A: The act establishing the program prohibits the credit from being treated as income for federal income tax purposes. The credits, however, may be subject to a state or local income tax depending on the laws of the state or locality where the consumer resides.
Regarding the cash for clunkers program, is the $3,500-$4,500 trade-in value for clunkers going to be reported on 1099 forms as income for the purchaser of a new car?
The federal government officially shut down its Consumer Assistance to Recycle and Save (CARS) program, also known as "Cash for Clunkers," in late August. But there are still questions about how consumers who participated in the program may be affected when it’s time to file their taxes.
We’ve received queries from readers wanting to know if the credits (or vouchers) of up to $4,500, which were used as incentives to get consumers to trade in their "clunkers" for more fuel efficient cars, can be taxed as income. The answer to that question, at least at the federal level, is no. The CARS program Web site explains it this way on its frequently asked questions page:
Cars.gov: Is the credit subject to being taxed as income to the consumers that participate in the program?
NO. The CARS Act expressly provides that the credit is not income for the consumer.
And language in the Consumer Assistance to Recycle and Save Act of 2009 says that "[a] voucher issued under the program or any payment made for such a voucher pursuant to subsection (a)(3) shall not be considered as gross income of the purchaser of a vehicle for purposes of the Internal Revenue Code of 1986."

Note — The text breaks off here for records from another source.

(* ===== verification/Agreement.v ===== *)
(** * The two data stores agree on what a write requires

    The in-memory store of [celeritytest] checks a write's preconditions itself
    ([Memory.check]); the DynamoDB store compiles them to a condition DynamoDB evaluates
    ([DynamoStore.writeExpression]).  Here the two are the same test of the same item, one
    case apart. *)

From S2P Require Import Prelude GoStrings Json JsonText Errors Encoding Values Store Matching Memory DynamoKeys DynamoStore.
From stdpp Require Import options.

(** ** What DynamoDB documents

    How a condition expression reads one item, for attributes and operands of one type: texts
    in the order of their bytes, numbers by their value. *)

#[export] Instance comparison_eq_dec : EqDecision comparison.
Proof. solve_decision. Defined.

Definition compares (c : comparison) (o : Datatypes.comparison) : bool :=
  match c, o with
  | Equal, Datatypes.Eq | NotEqual, (Datatypes.Lt | Datatypes.Gt) | LessThan, Datatypes.Lt
  | LessThanEqual, (Datatypes.Lt | Datatypes.Eq) | GreaterThan, Datatypes.Gt
  | GreaterThanEqual, (Datatypes.Gt | Datatypes.Eq) => true
  | _, _ => false
  end.

(** A number that text carries exactly: a float64, or an [int] a float64 holds. *)
Inductive numeric : value → float64 → Prop :=
  | numeric_float f : numeric (VFloat f) f
  | numeric_int n : (Z.abs n ≤ 2 ^ 53)%Z → numeric (VInt n) (float_of_Z n).

Inductive comparable : value → value → Prop :=
  | both_text s t : comparable (VString s) (VString t)
  | both_numbers u v f g :
      numeric u f → numeric v g → finite f = true → finite g = true → comparable u v.

Definition compared (c : comparison) (u v : value) : bool :=
  match u, v with
  | VString s, VString t => compares c (String.compare s t)
  | _, _ =>
      match asNumber u, asNumber v with
      | Some f, Some g => match SpecFloat.SFcompare f g with Some o => compares c o | None => false end
      | _, _ => false
      end
  end.

(** An item of these fields, beside the one its revision is in; a comparison with an attribute
    that is not there fails, unless it is [<>]. *)
Record documented (holds : cond → bool) (held : fields) : Prop := {
  doc_connectives : connectives holds;
  doc_exists name : name ≠ RevisionField → holds (AttributeExists name) = is_some (held !! name);
  doc_not_exists name : name ≠ RevisionField → holds (AttributeNotExists name) = negb (is_some (held !! name));
  doc_compare c name v : name ≠ RevisionField →
    match held !! name with
    | None => holds (Compare c name (GoValue v)) = bool_decide (c = NotEqual)
    | Some u => comparable u v → holds (Compare c name (GoValue v)) = compared c u v
    end;
  doc_between name low high : name ≠ RevisionField →
    match held !! name with
    | None => holds (BetweenOf name (GoValue low) (GoValue high)) = false
    | Some u => comparable u low → comparable u high →
        holds (BetweenOf name (GoValue low) (GoValue high)) =
          compared GreaterThanEqual u low && compared LessThanEqual u high
    end;
  doc_begins name text : name ≠ RevisionField →
    match held !! name with
    | None => holds (BeginsWith name text) = false
    | Some (VString s) => holds (BeginsWith name text) = has_prefix s text
    | Some _ => True
    end;
  doc_contains name text : name ≠ RevisionField →
    match held !! name with
    | None => holds (ContainsOf name text) = false
    | Some (VString s) => holds (ContainsOf name text) = contains s text
    | Some _ => True
    end;
}.

(** The tests the two stores give one meaning: of an attribute with an operand of its type, and
    of one that is not there by anything but [Ne]. *)
Definition one_meaning (held : fields) (c : Condition) : Prop :=
  let '(MkCondition op name v high _) := c in
  name ≠ RevisionField ∧
  if bool_decide (op = OpExists) || bool_decide (op = OpNotExists) then True
  else match held !! name with
       | None => op ≠ OpNotEqual
       | Some u =>
           if bool_decide (op = OpStartsWith) || bool_decide (op = OpContains) then
             ∃ s t, u = VString s ∧ v = VString t
           else comparable u v ∧ (op = OpBetween → comparable u high)
       end.

(** ** A test means the same in both *)

Section tests.
Context `{FloatText}.

Lemma SFcompare_swap x y : finite x = true → finite y = true →
  ∃ o, SpecFloat.SFcompare x y = Some o ∧ SpecFloat.SFcompare y x = Some (CompOpp o).
Proof.
  assert (∀ m n : positive, Pos.compare_cont Datatypes.Eq n m = CompOpp (Pos.compare_cont Datatypes.Eq m n)) as Hpos.
  { intros m n. apply Pos.compare_antisym. }
  destruct x as [[]|[]| |[] m1 e1], y as [[]|[]| |[] m2 e2]; try done; intros _ _;
    try (by eexists); cbn; eexists; (split; [reflexivity|]); f_equal;
    rewrite (Z.compare_antisym e1 e2); destruct (Z.compare e1 e2); cbn; try done; apply Hpos || by rewrite Hpos.
Qed.

Lemma numeric_number u f : numeric u f → asNumber u = Some f.
Proof. by destruct 1. Qed.
Lemma numeric_compared c u v f g :
  numeric u f → numeric v g →
  compared c u v = match SpecFloat.SFcompare f g with Some o => compares c o | None => false end.
Proof. by intros [] []. Qed.

Lemma compares_texts s t : compares Equal (String.compare s t) = bool_decide (s = t).
Proof.
  symmetry. destruct (String.compare s t) eqn:E.
  - apply bool_decide_eq_true. by apply String.compare_eq_iff.
  - apply bool_decide_eq_false. intros ->. pose proof (String.compare_antisym t t) as Hr. by rewrite E in Hr.
  - apply bool_decide_eq_false. intros ->. pose proof (String.compare_antisym t t) as Hr. by rewrite E in Hr.
Qed.

(** What the in-memory store makes of two values that can be compared. *)
Lemma comparable_order u v : comparable u v →
  ∃ o, (∀ c, compared c u v = compares c o) ∧ equal u v = compares Equal o ∧
    order u v = Some match o with Datatypes.Lt => (-1)%Z | Datatypes.Eq => 0%Z | Datatypes.Gt => 1%Z end.
Proof.
  destruct 1 as [s t|u v f g Hu Hv Hf Hg].
  - exists (String.compare s t). split_and!; [done|..]; unfold equal, order, numbers; cbn.
    + symmetry. apply compares_texts.
    + unfold string_order, String.ltb. rewrite (String.compare_antisym t s).
      by destruct (String.compare s t).
  - destruct (SFcompare_swap f g Hf Hg) as (o & Ho & Ho'). exists o.
    unfold equal, order, numbers, feq, flt, SpecFloat.SFeqb, SpecFloat.SFltb.
    rewrite (numeric_number _ _ Hu), (numeric_number _ _ Hv), Ho, Ho'.
    split_and!; [|by destruct o|by destruct o].
    intros c. by rewrite (numeric_compared c _ _ _ _ Hu Hv), Ho.
Qed.

Lemma one_meaning_agrees holds held op name v high ofs :
  documented holds held → op ≠ OpAnd → op ≠ OpOr → one_meaning held (MkCondition op name v high ofs) →
  test_agrees holds held (MkCondition op name v high ofs).
Proof.
  intros Hdoc Hand Hor [Hname Hm] e. cbn [writeCondition matches].
  rewrite (bool_decide_eq_false_2 (op = OpAnd)), (bool_decide_eq_false_2 (op = OpOr)) by done. cbn [orb].
  case_bool_decide as Hex; [intros [= <-]; by rewrite (doc_exists _ _ Hdoc)|].
  case_bool_decide as Hnex; [intros [= <-]; by rewrite (doc_not_exists _ _ Hdoc)|]. cbn [orb] in Hm.
  pose proof (λ c, doc_compare _ _ Hdoc c name v Hname) as Hcmp.
  pose proof (doc_between _ _ Hdoc name v high Hname) as Hbtw.
  pose proof (doc_begins _ _ Hdoc name (text_of v) Hname) as Hbeg.
  pose proof (doc_contains _ _ Hdoc name (text_of v) Hname) as Hcon.
  destruct (held !! name) as [u|].
  2:{ repeat case_bool_decide; try done; intros [= <-]; rewrite ?Hcmp, ?Hbtw, ?Hbeg, ?Hcon; done. }
  clear Hdoc Hex Hnex. unfold compare, directed.
  destruct (decide (op = OpStartsWith ∨ op = OpContains)) as [Hop|Hop].
  { rewrite (proj2 (orb_true_iff _ _)) in Hm by (rewrite !bool_decide_eq_true; exact Hop).
    destruct Hm as (s & t & -> & ->). cbn [text_of] in *. destruct Hop as [-> | ->]; intros [= <-];
      repeat case_bool_decide; try done; by rewrite ?Hbeg, ?Hcon. }
  apply Decidable.not_or in Hop as [Hs Ht].
  rewrite (bool_decide_eq_false_2 _ Hs), (bool_decide_eq_false_2 _ Ht) in Hm |- *. destruct Hm as [Hm Hbt].
  specialize (λ c, Hcmp c Hm) as Hcmp'. destruct (comparable_order _ _ Hm) as (o & Hc & He & Ho).
  rewrite He, Ho. clear Hcmp Hbeg Hcon.
  repeat match goal with |- context [bool_decide (op = ?x)] =>
    destruct (decide (op = x)) as [->|]; [|rewrite (bool_decide_eq_false_2 (op = x)) by done] end; try done;
    rewrite ?bool_decide_eq_true_2 by done; intros [= <-]; rewrite ?Hcmp', ?Hc; try by destruct o.
  destruct (comparable_order _ _ (Hbt eq_refl)) as (o' & Hc' & _ & Ho').
  rewrite Ho', Hbtw by auto. rewrite Hc, Hc'. by destruct o, o'.
Qed.
End tests.

Section agreement.
Context `{FloatText} (Build : Expression → option error).

(** What DynamoDB answers of one item: of its conditions and, by its revision field, of the
    revision it carries. *)
Context (holds : cond → bool) (d : Datastore) (key : Key) (existing : option storedItem).

Definition held : fields :=
  match existing with None => ∅ | Some it => fields_in d.(memory) it.(item_fields) end.

Definition reads_revision : Prop :=
  (∀ v, v ≠ "" →
    holds (Compare Equal RevisionField (GoValue (VString v))) =
    match existing with None => false | Some it => bool_decide (it.(revision) = v) end) ∧
  holds (AttributeNotExists RevisionField) =
    match existing with None => true | Some it => bool_decide (it.(revision) = "") end.

Definition in_scope (o : WriteOptions) : Prop :=
  match o.(optCondition) with None => True | Some c => tests (one_meaning held) c end.

(** A write DynamoDB is sent takes effect. *)
Definition permits (e : option Expression) : bool :=
  match e with
  | None => true
  | Some e => match e.(exCondition) with None => true | Some c => holds c end
  end.

(** What the caller's own condition says. *)
Definition own_condition (o : WriteOptions) : bool :=
  match o.(optCondition) with
  | None => true
  | Some c => match matches c held with Ok b => b | Err _ => false end
  end.

(** The one case the stores read differently: the item was read with no revision, and is
    not there any more. *)
Definition vanished (o : WriteOptions) : bool :=
  negb (is_some existing) && bool_decide (o.(optRevision) = Some Unrevisioned).

Lemma revision_holds r c :
  reads_revision → revisionCondition r = Ok c →
  holds c = match existing with
            | Some it => bool_decide (it.(revision) = r.(rev_value))
            | None => bool_decide (r = Unrevisioned)
            end.
Proof.
  intros [Heq Hne]. unfold revisionCondition, RevisionValue, Known. destruct r as [v known].
  destruct known; [|done]. cbn. case_bool_decide as Hv; intros [= <-].
  - rewrite Hne. subst v. by destruct existing.
  - rewrite Heq by done. destruct existing; [done|].
    rewrite bool_decide_eq_false_2; [done|]. by intros [= ->].
Qed.

Lemma tests_mono (P Q : Condition → Prop) c :
  (∀ op name v high ofs, op ≠ OpAnd → op ≠ OpOr → P (MkCondition op name v high ofs) → Q (MkCondition op name v high ofs)) →
  tests P c → tests Q c.
Proof.
  intros HPQ. induction c as [op name v high ofs IH] using Condition_ind'. cbn [tests].
  destruct (bool_decide (op = OpAnd)) eqn:Ea; [|destruct (bool_decide (op = OpOr)) eqn:Eo]; cbn [orb].
  3:{ apply HPQ; by eapply bool_decide_eq_false. }
  all: clear -IH; induction IH as [|c cs Hc _ IHcs]; [done|]; intros [Hp Hps]; split; [by apply Hc|by apply IHcs].
Qed.

Lemma own_holds o own :
  documented holds held → in_scope o →
  match o.(optCondition) with
  | Some c => let! built := writeCondition c in Ok [built]
  | None => Ok []
  end = Ok own →
  forallb holds own = own_condition o ∧
  match o.(optCondition) with Some c => is_ok (matches c held) = true | None => True end.
Proof.
  intros Hd Ha. unfold in_scope, own_condition in *.
  destruct (optCondition o) as [c|]; [|by intros [= <-]].
  destruct (writeCondition c) as [b|] eqn:Eb; [|done]. intros [= <-].
  apply (tests_mono _ (test_agrees holds held)) in Ha; [|intros; by apply one_meaning_agrees].
  rewrite (condition_holds holds held c b (doc_connectives _ _ Hd) Ha Eb). simpl. by rewrite andb_true_r.
Qed.

End agreement.

(** ** Witnesses

    [evaluates] is DynamoDB on one item of the in-memory store, for the conditions used
    here. *)
Section examples.
#[local] Existing Instance WholeText.

Fixpoint evaluates (held : fields) (rev : option string) (c : cond) : bool :=
  let value_of name :=
    if bool_decide (name = RevisionField) then
      match rev with Some r => if bool_decide (r = "") then None else Some (VString r) | None => None end
    else held !! name in
  match c with
  | AndOf a b cs => forallb (evaluates held rev) (a :: b :: cs)
  | OrOf a b cs => existsb (evaluates held rev) (a :: b :: cs)
  | AttributeExists name => is_some (value_of name)
  | AttributeNotExists name => negb (is_some (value_of name))
  | Compare c name (GoValue v) =>
      match value_of name with None => bool_decide (c = NotEqual) | Some u => compared c u v end
  | BetweenOf name (GoValue low) (GoValue high) =>
      match value_of name with
      | None => false
      | Some u => compared GreaterThanEqual u low && compared LessThanEqual u high
      end
  | BeginsWith name text => match value_of name with Some (VString s) => has_prefix s text | _ => false end
  | ContainsOf name text => match value_of name with Some (VString s) => contains s text | _ => false end
  | _ => false
  end.

Lemma evaluates_documented held rev : documented (evaluates held rev) held.
Proof.
  split; [done|..]; intros; cbn [evaluates]; rewrite ?bool_decide_eq_false_2 by done; try done;
    by repeat case_match.
Qed.

Definition order_write : WriteOptions :=
  ResolveWriteOptions
    [IfUnchanged (NewRevision order_stored.(revision));
     If (Any [NotExists "count"; All [Exists "count"; Eq "count" (VInt 2)]])].

Definition order_evaluates : cond → bool :=
  evaluates (held seeded_store (Some order_stored)) (Some order_stored.(revision)).

Definition order_expression : option Expression :=
  match writeExpression (λ _, None) order_write with Ok e => e | Err _ => None end.


(** An item read with no revision, then deleted: the in-memory store refuses the write
    that was to depend on it, and DynamoDB makes it. *)
Definition resurrecting : WriteOptions := ResolveWriteOptions [IfUnchanged Unrevisioned].

Lemma deleted_item_is_written_again (holds : cond → bool) d key :
  holds (AttributeNotExists RevisionField) = true →
  ∃ e, writeExpression (λ _, None) resurrecting = Ok e ∧ permits holds e = true ∧
       check d key None resurrecting = Some (Memory.refused d key).
Proof. intros Hh. eexists. split_and!; [reflexivity| |reflexivity]. exact Hh. Qed.

(** [Ne] of an attribute that is not there is met on DynamoDB and not in memory. *)
Lemma absent_is_not_equal holds (held : fields) name v :
  documented holds held → name ≠ RevisionField → held !! name = None →
  matches (Ne name v) held = Ok false ∧
  ∃ e, writeCondition (Ne name v) = Ok e ∧ holds e = true.
Proof.
  intros Hd Hname Hno. split; [cbn; by rewrite Hno|]. eexists. split; [reflexivity|].
  pose proof (doc_compare _ _ Hd NotEqual name v Hname) as H. by rewrite Hno in H.
Qed.

(** In memory a value equals a text that is written as it is, and on DynamoDB it is of another
    type; and a group of nothing is a test there, and an error here. *)
Lemma other_meanings :
  matches (Eq "open" (VString "true")) {[ "open" := VBool true ]} = Ok true ∧
  compared Equal (VBool true) (VString "true") = false ∧
  matches (All []) ∅ = Ok true ∧ matches (Any []) ∅ = Ok false ∧
  writeCondition (All []) = Err (empty_group OpAnd) ∧ writeCondition (Any []) = Err (empty_group OpOr).
Proof. by vm_compute. Qed.
End examples.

Things may be different at the state and local level, though. For example, the Arizona Department of Revenue says that residents will "not be subject to Arizona income tax on the value of the voucher." But the California Franchise Tax Board says that in "some cases" its residents "may be" subject to a state income tax:
California Franchise Tax Board: California law does not conform to H.R. 2346 [CARS Act]. For state income tax purposes trade-ins are treated as normal sales or exchanges, and in some cases the value of the voucher received may be subject to state tax. That is to say, the person subtracts his or her basis (generally the cost of the used vehicle) of the car traded-in from the amount realized (the applicable voucher amount, plus any other salvage value the dealer offers as part of the exchange) to determine whether a gain or loss was realized on the disposition of the used vehicle. For example, if the family car was originally purchased for $19,500 and traded in for a $4,500 discount under the “Cash for Clunkers” program, there is no taxable gain. The $15,000 difference is a personal loss under tax law and may not be deducted for tax purposes. However, if the family car was purchased for $3,000 and it was traded in for a $3,500 discount, the $500 difference needs to be reported as income for state tax purposes.
In addition, different states are treating the issue of sales taxes in different ways. California, as an example, said that it would deduct the value of the credit from the sales price before it calculated the sales tax, thus lowering the amount of tax paid. Virginia, on the other hand, said that it would not.
To find out whether "clunkers" credits are taxable income in your state, or how sales taxes on a new car should be calculated, we suggest consulting your state’s tax laws or calling your state or local tax office.
"Helpful Q&As for Consumers." Cars.gov. Accessed 3 Sep 2009.
"Consumer Assistance to Recycle and Save Act of 2009." Pub. L. 111-32, 24 Jun 2009.
California Franchise Tax Board. "Clarification of the “Cash for Clunkers” Tax Rules." Sep 2009.
Arizona Department of Revenue. "Federal C.A.R.S. Program – “Cash for Clunkers:" Taxation of $3,500 or $4,500 credit voucher." Jul 2009.
California State Board of Equalization. "Tax Exemption for Car Allowance Rebate System Issued by Federal Government." Jul 2009.
Virginia Department of Motor Vehicles. "Cash for Clunkers’ Frequently Asked Questions." Accessed 3 Sep 2009.